Monday, November 07, 2011

Movie review

Watched a disappointing movie last night, Certain Prey, based on a novel by John Sandford. The made-for-TV movie was produced by Mark Harmon (of NCIS fame), so -- not surprisingly -- it starred Harmon "as you've never seen him"... which is a load of hooey.

Certain Prey is part of Sandford's series about Lucas Davenport, formerly Lieutenant and Deputy Chief with Minneapolis PD and later with the Minnesota Department of Public Safety.  Davenport is described in most of the novels as relatively tall, ruggedly handsome (as opposed to Harmon's almost "pretty boy" looks), with a chilling smile.  Face it, Harmon just doesn't fit that bill.  I think Nick Chinlund (below) is much closer to Davenport's description of his protagonist:

"He was slender and dark-complexioned, with straight black hair goping grey at the temples and a long nose over a crooked smile. One of his central upper incisors had been chipped and he had never had it capped. He might have been an Indian except for his blue eyes." 
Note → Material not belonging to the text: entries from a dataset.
Lemma inv_freed_large dm w tr :
  avail_ok g dm w (seqZ i c ++ gav G) ->
  (forall j, (j < i \/ i + c <= j) -> dget dm (daA g j) = dget (r_desc s) (daA g j)) ->
  inv (upd s (r_mem s) dm (set_avail_sb w (r_md s)) (r_tc s) tr) (freed_large G i c).
Proof.
  intros A D. destruct (inv_large _ _ I i c Hi Hk) as (Hc & Hn & _ & Bd).
  assert (Ns : forall j sc fl, gk G j = KSmall sc fl -> j < i \/ i + c <= j).
  { intros j sc fl E. destruct (decide (i <= j < i + c)) as [L|]; [|lia]. destruct (large_range j L); congruence. }
  constructor; rproj; cbn [freed_large gn gk gav gpt gca gow]; try solve [apply I]; try done.
  - apply list.NoDup_app. split; [apply NoDup_seqZ|]. split; [|apply I]. intros j Hj Ha. apply elem_of_seqZ in Hj.
    apply (inv_av_kind _ _ I) in Ha as (_ & _ & E). destruct (large_range j Hj); congruence.
  - intros j. rewrite elem_of_app, elem_of_seqZ, (inv_av_kind _ _ I), Ho. case_decide as L.
    + split; [intros _; split; [lia|done]|]. tauto.
    + split; [intros [?|?]; [lia|done]|]. tauto.
  - intros sc Hsc. apply (part_ok_ext g (r_desc s) _ (heaps (r_md s))); [|done|now apply I].
    intros j Hj. unfold nextp. rewrite D; [done|]. apply (inv_pt_kind _ _ I) in Hj as (_ & _ & fl & E & _); [|done]. now apply (Ns j sc fl).
  - intros sc j Hsc. rewrite (inv_pt_kind _ _ I sc j Hsc). case_decide as L; [|done].
    split; [intros (_ & _ & fl & E & _); apply Ns in E; lia|]. intros (_ & _ & fl & E & _). discriminate.
  - intros j sc fl Hj E. case_decide as L; [done|]. destruct (inv_small _ _ I j sc fl Hj E) as [? Sm]. split; [done|].
    revert Sm. apply small_ok_same. apply D. lia.
  - intros sc b Hsc Hb. destruct (inv_ca_kind _ _ I sc b Hsc Hb) as (i' & fl & j & ? & E & ?). exists i', fl, j.
    split; [done|]. split; [|done]. apply Ns in E as L. now rewrite decide_False by lia.
  - intros j c' Hj E. case_decide as L; [done|]. destruct (inv_large _ _ I j c' Hj E) as (? & ? & La & Bd').
    split; [done|]. split; [done|]. split; [revert La; apply large_ok_same, D; lia|].
    intros j' Hj'. destruct (large_overlap j c' Hj E) as [?|?]; [lia|..]; rewrite decide_False by lia; now apply Bd'.
  - intros j Hj E. case_decide as L; [done|]. destruct (inv_body _ _ I j Hj E) as (i' & c' & ? & ? & E').
    exists i', c'. split; [done|]. split; [done|]. rewrite decide_False; [done|]. intros L'.
    destruct (decide (i' = i)) as [->|N]; [assert (c' = c) as -> by congruence; lia|].
    destruct (large_overlap i' c' ltac:(lia) E' N); lia.
Qed.

Lemma live_freed_large b sz : live g (freed_large G i c) b sz <-> live g G b sz /\ b <> sbA g i.
Proof.
  destruct (inv_large _ _ I i c Hi Hk) as (Hc & Hn & _ & Bd). split.
  - intros L. destruct L as [i' sc fl j H1 H2 H3 H4 H5|i' c' H1 H2]; cbn in H1, H2; (case_decide as L; [done|]).
    + split; [now apply (live_small g G i' sc fl)|]. destruct (inv_small _ _ I i' sc fl H1 H2) as [Hsc _].
      pose proof (blk_offset g sc i' j Hsc H3). pose proof (class_facts sc Hsc). assert (i' <> i) by congruence. unfold_cfg. lia.
    + split; [now apply (live_large g G i' c')|]. intros E. assert (i' = i) by (unfold_cfg; lia). lia.
  - intros [L N]. destruct L as [i' sc fl j H1 H2 H3 H4 H5|i' c' H1 H2].
    + apply (live_small g (freed_large G i c) i' sc fl); cbn; try done. rewrite decide_False; [done|]. intros L. destruct (large_range i' L); congruence.
    + apply (live_large g (freed_large G i c) i' c'); cbn; [done|]. rewrite decide_False; [done|]. intros L.
      assert (i' <> i) by congruence. destruct (inv_large _ _ I i' c' H1 H2) as (? & _).
      destruct (large_overlap i' c' H1 H2); [done|lia..].
Qed.
(** A heap to try the claims on. *)
Lemma demo_heap : exists s, _RP_init disk_empty (2 ^ 32) (demo_os (2 ^ 40), demo_os (2 ^ 41), demo_os (2 ^ 42)) = Ok (0, s) /\
  fresh_heap (2 ^ 32) (2 ^ 40) (2 ^ 41) (2 ^ 42) s.
Proof.
  pose proof (RP_init_ok (2 ^ 32) (demo_os (2 ^ 40)) (demo_os (2 ^ 41)) (demo_os (2 ^ 42)) (2 ^ 40) (2 ^ 41) (2 ^ 42)) as H.
  rewrite (warm_room_enough (2 ^ 32) (demo_os (2 ^ 41)) (2 ^ 41)) in H;
    [apply H; [split; [discriminate|reflexivity]|apply demo_maps; reflexivity..]|apply demo_maps; reflexivity|discriminate].
Qed.

Lemma demo_heap_room s : fresh_heap (2 ^ 32) (2 ^ 40) (2 ^ 41) (2 ^ 42) s -> room s SB_REGION_EXPAND_SIZE = true.
Proof.
  intros F. destruct (inv_geo _ _ (fh_inv _ _ _ _ _ F)) as (rd & rs & Gg). change SB_REGION_EXPAND_SIZE with (SBSIZE * 16384).
  rewrite (room_eq s fresh_ghost rd rs Gg). destruct (fh_regions _ _ _ _ _ F) as (rd' & rs' & rm & Eg & Eb & EF).
  pose proof (geo_rs _ _ _ _ Gg) as Er. rewrite Eg in Er. injection Er as <-. rewrite Eb, EF, Eg. reflexivity.
Qed.

(** One block of 100 bytes allocated, which leaves the rest of its superblock in the cache. *)
Lemma demo_malloc s : fresh_heap (2 ^ 32) (2 ^ 40) (2 ^ 41) (2 ^ 42) s ->
  exists r s', exec (Malloc 100) s = Ok (r, s') /\ refines s' (track s' empty_astate (Malloc 100) r) /\
    spec empty_astate (Malloc 100) r (track s' empty_astate (Malloc 100) r).
Proof.
  intros F. destruct (exec_step s empty_astate (Malloc 100)) as [(r & s' & E & Sp & R)|[_ (n & En & H)]];
    [now apply (refines_fresh (2 ^ 32) (2 ^ 40) (2 ^ 41) (2 ^ 42))|split; discriminate|now exists r, s'|].
  injection En as <-. change (demand 100) with SB_REGION_EXPAND_SIZE in H. now rewrite (demo_heap_room s F) in H.
Qed.
(* ===== verification/ArtClass.v ===== *)
(** * P-ART: the classes of nodes behind one interface

    The remaining methods (choosing a child, counting, copying), the dispatch of [N.cpp] on the
    type of a node, and [NodeClassSpec], the interface the templates [insertGrow],
    [insertCompact] and [removeAndShrink] use, with its four instances. *)

From S2P Require Import Prelude ArtNode ArtSlots ArtLayout.
From stdpp Require Import sorting.
#[local] Open Scope Z_scope.
#[local] Open Scope cmd_scope.

(** ** Dispatch *)

Lemma dispatch_run {A} (m4 m16 m48 m256 : stM NS A) n lg :
  layout n ->
  dispatch m4 m16 m48 m256 (mkNS n lg) =
  match body n with B4 _ _ => m4 | B16 _ _ => m16 | B48 _ _ => m48 | B256 _ => m256 end (mkNS n lg).
Proof.
  intros (Ht & _). unfold dispatch, getType. rewrite load_bind, Ht. now destruct (body n).
Qed.

Lemma N_getChild_run n lg k :
  layout n -> byte k -> N_getChild k (mkNS n lg) = Ok (default 0 (chmap n !! k), mkNS n lg).
Proof.
  intros Hl Hk. unfold N_getChild. rewrite dispatch_run by done.
  destruct (body n) eqn:E; [apply N4_getChild_run|apply N16_getChild_run|apply N48_getChild_run|apply N256_getChild_run];
    try done; now rewrite E.
Qed.

Lemma N_change_run n lg k q p :
  layout n -> chmap n !! k = Some q -> p <> 0 ->
  exists n', N_change k p (mkNS n lg) = Ok (tt, mkNS n' (lg ++ [n'])) /\
    upd n n' (<[k := p]> (chmap n)) /\ (full n -> full n').
Proof.
  intros Hl Hq Hp. unfold N_change. rewrite dispatch_run by done.
  destruct (body n) eqn:E;
    [apply (N4_change_run n lg k q)|apply (N16_change_run n lg k q)|apply (N48_change_run n lg k q)
    |apply (N256_change_run n lg k q)]; try done; now rewrite E.
Qed.

(** ** Walks over the slots *)

Definition slot_child (sl : list (Z * Z)) (i : Z) : Z := default 0 (snd <$> sl !! Z.to_nat i).

Definition slot_at (sl : list (Z * Z)) (i : Z) : Z * Z := default (0, 0) (sl !! Z.to_nat i).

Lemma slots_seqZ sl : slot_at sl <$> seqZ 0 (Z.of_nat (length sl)) = sl.
Proof.
  apply list_eq. intros i. rewrite list_lookup_fmap. destruct (sl !! i) as [x|] eqn:E.
  - pose proof (lookup_lt_Some _ _ _ E). rewrite (proj2 (lookup_seqZ 0 _ i (Z.of_nat i))) by lia.
    cbn. unfold slot_at. now rewrite Nat2Z.id, E.
  - apply lookup_ge_None in E. rewrite lookup_seqZ_ge by lia. done.
Qed.

Lemma live_nil sl : (forall b c, (b, c) ∈ sl -> c = 0) -> live sl = [].
Proof.
  induction sl as [|[b c] sl IH]; intros H; [done|]. rewrite (H b c) by now left.
  rewrite live_null. apply IH. intros b' c' Hin. apply (H b'). now right.
Qed.

Lemma live_count (g : Z -> Z * Z) (f : Z -> bool) l :
  (forall i, i ∈ l -> f i = negb ((g i).2 =? 0)) ->
  length (filter (fun i => f i = true) l) = length (live (g <$> l)).
Proof.
  induction l as [|i l IH]; intros H; [done|]. rewrite fmap_cons. destruct (g i) as [b c] eqn:E.
  specialize (IH (fun j Hj => H j (list_elem_of_further _ _ _ Hj))).
  pose proof (H i ltac:(left)) as Hi. rewrite E in Hi. cbn in Hi. destruct (Z.eqb_spec c 0) as [->|Hn].
  - rewrite live_null, filter_cons_False by (now rewrite Hi). done.
  - rewrite live_some, filter_cons_True by done. cbn. now rewrite IH.
Qed.

Lemma slots_seqZ_used sl m :
  0 <= m <= Z.of_nat (length sl) -> used_below sl m -> live (slot_at sl <$> seqZ 0 m) = live sl.
Proof.
  intros Hm Hu. rewrite <- (slots_seqZ sl) at 2.
  replace (Z.of_nat (length sl)) with (m + (Z.of_nat (length sl) - m)) by lia.
  rewrite seqZ_app, fmap_app, live_app by lia.
  replace (live (slot_at sl <$> seqZ (0 + m) _)) with (@nil (Z * Z)); [now rewrite app_nil_r|].
  symmetry. apply live_nil. intros b c Hx. apply list_elem_of_fmap in Hx as (i & Hs & Hi).
  apply elem_of_seqZ in Hi. unfold slot_at in Hs. destruct (sl !! Z.to_nat i) as [[b' c']|] eqn:E; cbn in Hs; [|congruence].
  injection Hs as -> ->. destruct (decide (c' = 0)) as [|Hn]; [done|]. specialize (Hu _ _ _ E Hn). lia.
Qed.

Lemma foldl_count (f : Z -> bool) l acc :
  0 <= acc <= 3 ->
  foldl (fun cnt i => if cnt <? 3 then (if f i then cnt + 1 else cnt) else cnt) acc l
  = Z.min 3 (acc + Z.of_nat (length (filter (fun i => f i = true) l))).
Proof.
  revert acc. induction l as [|i l IH]; intros acc Ha; cbn [foldl].
  - cbn. lia.
  - destruct (Z.ltb_spec acc 3).
    + destruct (f i) eqn:E.
      * rewrite IH, filter_cons_True by (done || lia). cbn [length]. lia.
      * rewrite IH, filter_cons_False by (congruence || lia). done.
    + rewrite IH by lia. lia.
Qed.

Lemma getCount_loop_run (present : Z -> stM NS bool) f m s :
  (forall i, 0 <= i < m -> present i s = Ok (f i, s)) ->
  getCount_loop present m s = Ok (Z.min 3 (Z.of_nat (length (filter (fun i => f i = true) (seqZ 0 m)))), s).
Proof.
  intros Hp. unfold getCount_loop. rewrite <- (Z.add_0_l (Z.of_nat _)). rewrite <- (foldl_count f) by lia.
  apply cfold_pure. intros i acc Hi. apply elem_of_seqZ in Hi.
  destruct (acc <? 3); [|done]. now rewrite (cbind_Ok _ _ _ _ _ (Hp i ltac:(lia))).
Qed.

(** The number of children in use. *)
Lemma count_live sl f m :
  sdup sl -> 0 <= m <= Z.of_nat (length sl) -> used_below sl m ->
  (forall i, 0 <= i < m -> f i = negb (slot_child sl i =? 0)) ->
  length (filter (fun i => f i = true) (seqZ 0 m)) = size (smap sl).
Proof.
  intros Hd Hm Hu Hf. rewrite smap_size, <- (slots_seqZ_used sl m) by done. apply live_count.
  intros i Hi. apply elem_of_seqZ in Hi. rewrite Hf by lia. unfold slot_child, slot_at.
  now destruct (sl !! Z.to_nat i).
Qed.

Lemma slot_child_some sl i b c : sl !! Z.to_nat i = Some (b, c) -> slot_child sl i = c.
Proof. intros H. unfold slot_child. now rewrite H. Qed.
Lemma exitEpocheAndCleanup_run t e :
  ep_ok e -> is_Some (deletionLists e !! t) ->
  exists e' rel, exitEpocheAndCleanup t e = Ok (tt, e') /\ ep_step e e' [] rel.
Proof.
  intros He [d Hd]. unfold exitEpocheAndCleanup.
  assert (E : on_list t (cgets id) e = Ok (d, e)).
  { erewrite on_list_run by (reflexivity || done). destruct e. cbn in *. by rewrite insert_id. }
  rewrite (cbind_Ok _ _ _ _ _ E). clear E.
  assert (E1 : exists e1, (if Z.land (thresholdCounter d) (64 - 1) =? 1
     then cmod (fun e => mkEpoche (u64 (currentEpoche e + 1)) (deletionLists e) (startGCThreshhold e) (released e))
     else cret tt) e = Ok (tt, e1) /\ deletionLists e1 = deletionLists e /\ released e1 = released e).
  { destruct (_ =? 1); by eexists. }
  destruct E1 as (e1 & E1 & Hl1 & Hr1). rewrite (cbind_Ok _ _ _ _ _ E1).
  rewrite (cbind_Ok _ _ _ (startGCThreshhold e1) e1) by done.
  assert (He1 : ep_ok e1) by (intros t' d'; rewrite Hl1; apply He).
  assert (Hd1 : deletionLists e1 !! t = Some d) by congruence.
  destruct (startGCThreshhold e1 <? thresholdCounter d).
  2: { exists e1, []. split; [done|]. split_and!; [done|by rewrite Hl1|by rewrite app_nil_r, Hr1|by rewrite Hl1]. }
  destruct (DeletionList_size d =? 0).
  - erewrite on_list_run by (reflexivity || done). do 2 eexists. split; [reflexivity|]. split_and!.
    + apply ep_ok_insert; [done|]. apply (He t d Hd).
    + cbn. rewrite <- Hl1. by apply dom_insert_lookup_L.
    + cbn. by rewrite Hr1, app_nil_r.
    + cbn. rewrite <- Hl1, (pending_lookup _ _ _ Hd1), (pending_update _ _ _ _ Hd1). done.
  - erewrite cbind_Ok; [|eapply on_list_run; [exact Hd1|reflexivity]].
    set (e2 := mkEpoche _ _ _ _). rewrite (cbind_Ok _ _ _ (oldestEpoche (deletionLists e2)) e2) by done.
    destruct (cleanup_run (oldestEpoche (deletionLists e2)) t (S (length (headDeletionList d))) e2 0 (set_localEpoche d EPOCHE_MAX))
      as (e3 & rel & Hrun & H1 & H2 & H3 & H4); [by apply ep_ok_insert; [|apply (He t d Hd)]|apply lookup_insert_eq|cbn; lia|lia|].
    rewrite (cbind_Ok _ _ _ _ _ Hrun).
    assert (Hd3 : is_Some (deletionLists e3 !! t)) by (apply elem_of_dom; rewrite H2; apply elem_of_dom; cbn; rewrite lookup_insert_eq; by eexists).
    destruct Hd3 as [d3 Hd3]. erewrite on_list_run by (reflexivity || done).
    exists (mkEpoche (currentEpoche e3) (<[t := set_thresholdCounter d3 0]> (deletionLists e3)) (startGCThreshhold e3) (released e3)), rel.
    split; [reflexivity|]. split_and!.
    + apply ep_ok_insert; [done|]. apply (H1 t d3 Hd3).
    + cbn. rewrite dom_insert_lookup_L, H2, <- Hl1 by done. cbn. by apply dom_insert_lookup_L.
    + cbn. by rewrite H3, <- Hr1.
    + cbn in *. rewrite (pending_update _ _ _ _ Hd3). change (dl_nodes (set_thresholdCounter d3 0)) with (dl_nodes d3).
      rewrite <- (pending_lookup _ _ _ Hd3), <- H4. cbn. rewrite (pending_update _ _ _ _ Hd1).
      change (dl_nodes (set_localEpoche d EPOCHE_MAX)) with (dl_nodes d). by rewrite <- (pending_lookup _ _ _ Hd1), Hl1.
Qed.
(* ===== verification/ArtTree.v ===== *)
(** * P-ART: the tree

    [src/RECIPE/P-ART/Tree.h] and [Tree.cpp], the operations of [N.cpp] that concern more than one
    node, and [src/RECIPE/Key.h]. The state is the heap of nodes, the heap of keys (the leaves),
    the root, the epochs, and [hist]: the node heap at every [sfence], oldest first, which is
    what a crash at that point leaves when earlier stores have reached memory.

    [operator new] and [posix_memalign] are a parameter ([Allocator]) that answers with memory
    that is not in use. The operations of one thread [t] are run without interruption. *)

From S2P Require Import Prelude ArtNode Epoche.
#[local] Open Scope Z_scope.
#[local] Open Scope cmd_scope.

(** ** State *)

Record Key := mkKey { value : Z; key_len : Z; fkey : list Z }.

Record art := mkArt {
  nodes : gmap Z NodeN;
  keys : gmap Z Key;
  root : Z;
  epoche : Epoche;
  hist : list (gmap Z NodeN);
  lock_initializer : list Z }.

(** [new_addr h size] is where [operator new] puts an object of [size] bytes when [h] is in use,
    [memalign_addr] the same for [posix_memalign] with an alignment of 64. [junk a n] is what
    [n] bytes of fresh memory at [a] hold. *)
Class Allocator := {
  new_addr : gset Z -> Z -> Z;
  memalign_addr : gset Z -> Z -> Z;
  junk : Z -> nat -> list Z;
  new_addr_fresh : forall h size, new_addr h size ∉ h;
  new_addr_aligned : forall h size, 0 < new_addr h size /\ new_addr h size mod 16 = 0;
  memalign_addr_fresh : forall h size, memalign_addr h size ∉ h;
  memalign_addr_aligned : forall h size, 0 < memalign_addr h size /\ memalign_addr h size mod 64 = 0;
  junk_length : forall a n, length (junk a n) = n;
  junk_bytes : forall a n, Forall (fun b => 0 <= b < 256) (junk a n) }.

Definition set_nodes (s : art) h := mkArt h (keys s) (root s) (epoche s) (hist s) (lock_initializer s).
Definition set_keys (s : art) h := mkArt (nodes s) h (root s) (epoche s) (hist s) (lock_initializer s).
Definition set_epoche (s : art) e := mkArt (nodes s) (keys s) (root s) e (hist s) (lock_initializer s).
(* ===== verification/ArtGrow.v ===== *)
(** * P-ART: adding a child to a node

    [insertAndUnlock] with its templates: a child is added in place, or in a copy of the node that
    takes its place in the parent. *)

From S2P Require Import Prelude ArtNode ArtSlots ArtLayout ArtClass Epoche ArtTree.
From S2P Require Import ArtTrie ArtTrieUpd ArtRep ArtPrefix ArtState.
#[local] Open Scope Z_scope.
#[local] Open Scope cmd_scope.

Lemma set_ch_same an : set_ch an (an_ch an) = an.
Proof. by destruct an. Qed.

Lemma nodes_ok_mono h V r B B' : nodes_ok h V r B -> B <= B' -> nodes_ok h V r B'.
Proof. intros H HB a an Ha. destruct (H a an Ha) as (n & v & H1 & H2 & H3). exists n, v. split_and!; [done|done|lia]. Qed.

Lemma nodes_ok_insert h V r B a n an v :
  nodes_ok h V r B -> node_ok n an (a = r) v -> v <= B -> nodes_ok (<[a := n]> h) (<[a := an]> V) r B.
Proof.
  intros H Hn Hv x xn [[<- <-]|[Hne Hx]]%lookup_insert_Some.
  - exists n, v. by rewrite lookup_insert_eq.
  - destruct (H x xn Hx) as (nx & vx & H1 & H2). exists nx, vx. by rewrite lookup_insert_ne.
Qed.

(** The moments of a method on a locked node can be read as the trie before or after. *)
Lemma mids_crash K r V m m' h a an n R v ch' l :
  trie_ok K r V m -> trie_ok K r (<[a := set_ch an ch']> V) m' -> reads h V -> V !! a = Some an ->
  node_ok n an R v -> mids (locked n) (an_ch an) ch' l ->
  Forall (crash_ok K r m m') ((fun y => <[a := y]> h) <$> l).
Proof.
  intros T T' HR Ha Hn Hm. apply list.Forall_fmap. eapply list.Forall_impl; [exact Hm|]. cbn. intros x [Hx|Hx];
    pose proof (node_read_upd _ _ _ _ _ (locked_read Hn) Hx) as Hr.
  - rewrite set_ch_same in Hr. apply (crash_before K r m m' V); [done|]. by apply (reads_same h V a x an (an_base an)).
  - apply (crash_after K r m m' (<[a := set_ch an ch']> V)); [done|]. by eapply reads_insert.
Qed.

Section inplace.
Context {K : gmap Z Key} {r : Z} {V : trie} {m : gmap (list Z) Z} {B : Z} {h : gmap Z NodeN} {ep : Epoche}.
Context {hs : list (gmap Z NodeN)} {li : list Z}.
Context (A : art_ok B V m (mkArt h K r ep hs li)).
Context {a v : Z} {an : anode} {n : NodeN}.
Context (Ha : V !! a = Some an) (Hh : h !! a = Some n) (Hn : node_ok n an (a = r) v) (Hv : v <= B).

(** A method that changed the children of [a] under its lock. *)
Lemma inplace_post ch' m' n2 l :
  trie_ok K r (<[a := set_ch an ch']> V) m' -> node_ok n2 (set_ch an ch') (a = r) (v + 1) ->
  mids (locked n) (an_ch an) ch' l ->
  art_post (B + 1) (<[a := set_ch an ch']> V) m m' (mkArt h K r ep hs li)
    (mkArt (<[a := n2]> h) K r ep (hs ++ ((fun y => <[a := y]> h) <$> l)) li).
Proof.
  intros T' Hn2 Hm. destruct A as [T HNk He Hp Hheap Hdis]. cbn in *. split; [split|split_and!]; cbn; try done.
  - apply (nodes_ok_insert _ _ _ _ _ _ _ (v + 1)); [apply (nodes_ok_mono _ _ _ B); [done|lia]|done|lia].
  - intros x. rewrite !lookup_insert_is_Some', Hheap. split; [intros [->|[?|?]]|intros [[->|?]|?]]; auto.
  - intros x Hx. rewrite lookup_insert_ne; [by apply Hdis|]. intros <-. rewrite (Hdis _ Hx) in Ha. done.
  - eexists. split; [done|]. apply (mids_crash K r V m m' h a an n (a = r) v ch'); try done. by eapply nodes_ok_reads.
Qed.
Harmon's Davenport is almost exactly like Harmon's Leroy Jethro Gibbs: calm, collected, wry, ready with a quip, driving insanely fast (although in Davenport's Porsche rather than Gibbs' Charger), and being an inhumanly accurate shot.  Not exactly Harmon "as you've never seen him." The only Gibbs characteristic that is missing is the headslap.

Comparing the movie to the book (which I had re-read the previous day) showed a lot of shortcuts and plot changes.  In the book, Carmel Loan and Hale Allen had a professional relationship prior to the killing; in the movie, they had had an affair several years earlier. There were many others, some understandable because of the transition from book to movie, others were unnecessary.

The biggest problem, though, was perhaps unavoidable, given the star's history.  In the book, the lead FBI agent's name is Louis Mallard.  Since the medical examiner on NCIS is Dr. Donald "Ducky" Mallard, that would have been a bit much.

An earlier "Prey" novel, Mind Prey, starred Eriq LaSalle (of ER), who was also one of the producers. This indicates to me that maybe Sandford (or his agent) should be a little more careful about selling movie rights (Sandford has a whole page about that fiasco here).

Now I'm not saying I could have done any better, or even that I could have done as well. I'm simply saying I think the movie could have been much, much better.